The campus fossil fuel divestment campaign may be stylish, but it’s short on substance.

Climate activist Bill McKibben has worked hard since last November. Touring American college campuses, speaking to sold-out audiences, he has urged students to target their schools’ investment funds.

In his opinion, fossil fuel companies are evil and it’s therefore immoral for colleges to profit from buying their stocks. His simple-minded analysis is captured by a graphic displayed on Math350.org, one of the websites with which he is associated with.

Apparently, when carbon dioxide is combined with money the world turns into a fireball.

SCIENCE PRIMER
But CO2 is a byproduct of virtually everything we humans do. Such as breathing. Such as baking bread. Healthy plants rely on CO2 to such an extent that commercial greenhouses add it to their climate-controlled atmospheres. This speeds up growth, increases yields, and makes plants more drought-resistant.
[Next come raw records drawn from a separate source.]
(** The first of the earliest bounds. *)
Definition observe_effective_dispatch_bound (c : cdb) (id outbox_id_ : string)
    : result exc (option (instant * string)) :=
  bounds ← effective_dispatch_bounds c id outbox_id_;
  Ok (head (sorted_by (on_key fst Z.leb) bounds)).

Definition effective_deadline_elapsed (c : cdb) (id outbox_id_ : string) (now : instant) : bool :=
  match effective_dispatch_bounds c id outbox_id_ with
  | Raise _ => true
  | Ok bounds => existsb (fun b => b.1 <=? now) bounds
  end.

(** [worker_id LIKE 'pipeline:%']. *)
Definition pipeline_worker (worker : string) : bool := String.prefix "pipeline:" (py_lower worker).

Definition submission_owner (c : cdb) (id outbox_id_ worker : string) (attempt : Z) (r : Row) : bool :=
  bool_decide (outbox_id r = outbox_id_) && bool_decide (event_id r = id) &&
  bool_decide (status r = InProgress) && bool_decide (worker_id r = Some worker) &&
  (bool_decide (active_attempt r = Some attempt) ||
   (bool_decide (active_attempt r = None) && pipeline_worker worker &&
    (attempt_number r =? attempt))) &&
  no_newer_generation (core c) r.
Lemma hold_mutation_steps id h p issued :
  issued < ch_expires_at h -> ch_expires_at h <= vp_hard_ceiling p ->
  ctx_steps (hold_mutation id h p issued).
Proof.
  intros Hi He. unfold hold_mutation.
  apply ctx_steps_bind; [auto with csteps|]. intros live.
  apply ctx_steps_bind; [auto with csteps|]. intros owners.
  case_match; [auto with csteps|].
  intros c u c' (ceiling & c1 & [= <- <-] & (terms & c2 & [= <- <-] & (u1 & c3 & H3 & H4)
    %ctx_bind_Ok)%ctx_bind_Ok)%ctx_bind_Ok.
  apply ctx_bind_Ok in H4 as (old & c4 & [= <- <-] & H4).
  assert (content_steps c c3 /\ od_get id (access_policies (core c3)) = Some (vp_hard_ceiling p))
    as [Hs Hc].
  { destruct (od_get id (access_policies (core c))) as [t|] eqn:Et.
    - destruct (bool_decide (t = _)) eqn:Eb; [|done]. destruct (bool_decide (_ = Some (policy_row p)));
        [|done]. injection H3 as _ <-. apply bool_decide_eq_true in Eb as <-. done.
    - split; [by eapply ctx_steps_policy|]. unfold insert_policy in H3. pass_guards H3.
      injection H3 as _ <-. simpl. rewrite od_get_app_None by done. simpl. by rewrite decide_True. }
  etrans; [exact Hs|]. destruct (find_grant c3 id (ch_consumer h)) as [g|] eqn:Eg.
  - destruct (_ && grant_open g); [|done]. by injection H4 as _ <-.
  - injection H4 as _ <-. by eapply rtc_once, cs_grant.
Qed.

Lemma issue_body_hold_steps id h p now c : content_steps c (issue_body_hold id h p now c).2.
Proof.
  unfold issue_body_hold. destruct (hold_checks h p now) as [issued|] eqn:Hc; [|done].
  case_match; [done|]. cbv zeta.
  assert (issued < ch_expires_at h /\ ch_expires_at h <= vp_hard_ceiling p) as [Hi He].
  { revert Hc. unfold hold_checks. case_match; [done|]. case_match; [|done].
    repeat (case_match; [done|]). intros [= <-]. breflect. lia. }
  set (c1 := observe_optional_expiry _ _ _).
  assert (content_steps c c1) as H1
    by (etrans; [apply observe_mandatory_steps|apply observe_optional_steps]).
  destruct (hold_mutation id h p issued c1) as [[u c2]|e] eqn:Hm.
  - simpl. etrans; [exact H1|]. by eapply hold_mutation_steps.
  - by destruct e.
Qed.

Lemma revoke_body_hold_steps id consumer now c : content_steps c (revoke_body_hold id consumer now c).2.
Proof.
  simpl. etrans; [apply observe_optional_steps|]. apply rtc_once, cs_grants. intros x.
  apply close_grant_evolves; [done..|]. unfold revocable. intros [_ H]%andb_true_iff. done.
Qed.

Lemma read_owned_event_steps id kind owner now c :
  content_steps c (read_owned_event id kind owner now c).2.
Proof.
  unfold read_owned_event. cbv zeta. set (c1 := if bool_decide _ then _ else _).
  assert (content_steps c c1) as H1.
  { unfold c1. case_match; [etrans; [|apply observe_optional_steps]|]; apply observe_mandatory_steps. }
  repeat (case_match; try done).
Qed.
Those of us who are passionate gardeners understand that, while too much of anything can be a bad thing, the great outdoors would be noticeably more lush if the amount of CO2 in our atmosphere were to magically double or triple.

An elevated CO2 level is only something to get alarmed by if you are prepared to accept an assumption made by the people who program climate models. That assumption says that planet Earth (which, let us remind ourselves, has managed to keep itself intact for 4.5 billion years), is so unstable that a trivial change in atmospheric CO2 will set off a chain reaction that will amplify a small temperature increase by two, three, or more hundred percent. This mechanism is called positive feedback.

Climate scientists believe that positive feedbacks dominate our climate system – even though negative feedbacks are the norm. (In a negative feedback scenario, a change in one area is automatically counteracted by adjustments elsewhere – thus ensuring a system’s overall stability.) To quote Warren Meyer, a mechanical engineer who has done academic work in this area:

Almost every process you can think of in nature operates by negative feedback.

Climate scientists, many of whom have been exposed to eco-apocalyptic narratives their entire lives, have no proof that their positive feedback theory is correct. They simply regard it as a given.

In other words, if positive feedbacks were not programmed into their climate models, the climate crisis would not exist. That’s the honest-to-goodness, plain-speaking, truth.

BRILLIANT PROPAGANDA
But let us return to the planet-as-fireball graphic. Like all brilliant pieces of propaganda, it waves away the inconvenient, messy real world and substitutes a silly fiction.

Activists are currently targeting fossil fuel companies such as oil producers and coal mines. But if emitting carbon dioxide while making money turns people into planet killers, we’re all guilty.

Bakeries, restaurants, coffee shops, and fast food outlets use CO2-emitting energy to refrigerate and cook the food and beverages the rest of us purchase.

Hospitals emit CO2 when they power operating rooms, intensive care wards, oxygen machines, and premature baby units. The people who work in those institutions wouldn’t have a job if that wasn’t the case.

The entire transportation industry – which includes subways, buses, trains, airplanes, and trucks – earns its living via CO2 emissions. Which means that anytime we purchase medication at a pharmacy supplied by transport truck, place an order online, or send a birthday card via the post office, we’re supporting people who earn their living by emitting CO2.

Preschools, elementary and secondary institutions, colleges, universities, and extended learning programs all use heat, light, and lots of electric power. Moreover, each of these relies on myriad forms of CO2-emitting transportation to ferry students and teachers to the same physical location. Without CO2, none of today’s professors would have a paycheque.

CO2 and money, therefore, are firmly entwined. Almost no one can claim to earn a living untainted by the emission of CO2. Farmers certainly can’t, since energy is required to plant and harvest their crops and then to transport those crops to customers. McKibben himself doesn’t qualify. He spends his time flying from one community to another on CO2-emitting aircraft in order to denounce our CO2-based way of life.

The fireball graphic, therefore, makes no sense. It’s a declaration against everything.

Which means that while McKibben’s Fossil Free Divestment Movement may be stylish, it’s profoundly short on substance. This is a movement that pretends to be about math yet eschews basic arithmetic. This is a movement that encourages Garden-of-Eden fantasies, relying on the emotional manipulation of idealistic young people.

Take a look at the front page of the Math350.org website. It features a video in which the 53-year-old McKibben poses with a clenched fist raised above his head.

mckibben_clenched_fist

I suppose he feels like a rock star. I suppose there’s nothing quite so intoxicating as imagining yourself a superhero saving the planet.

To me he looks like a reckless narcissist.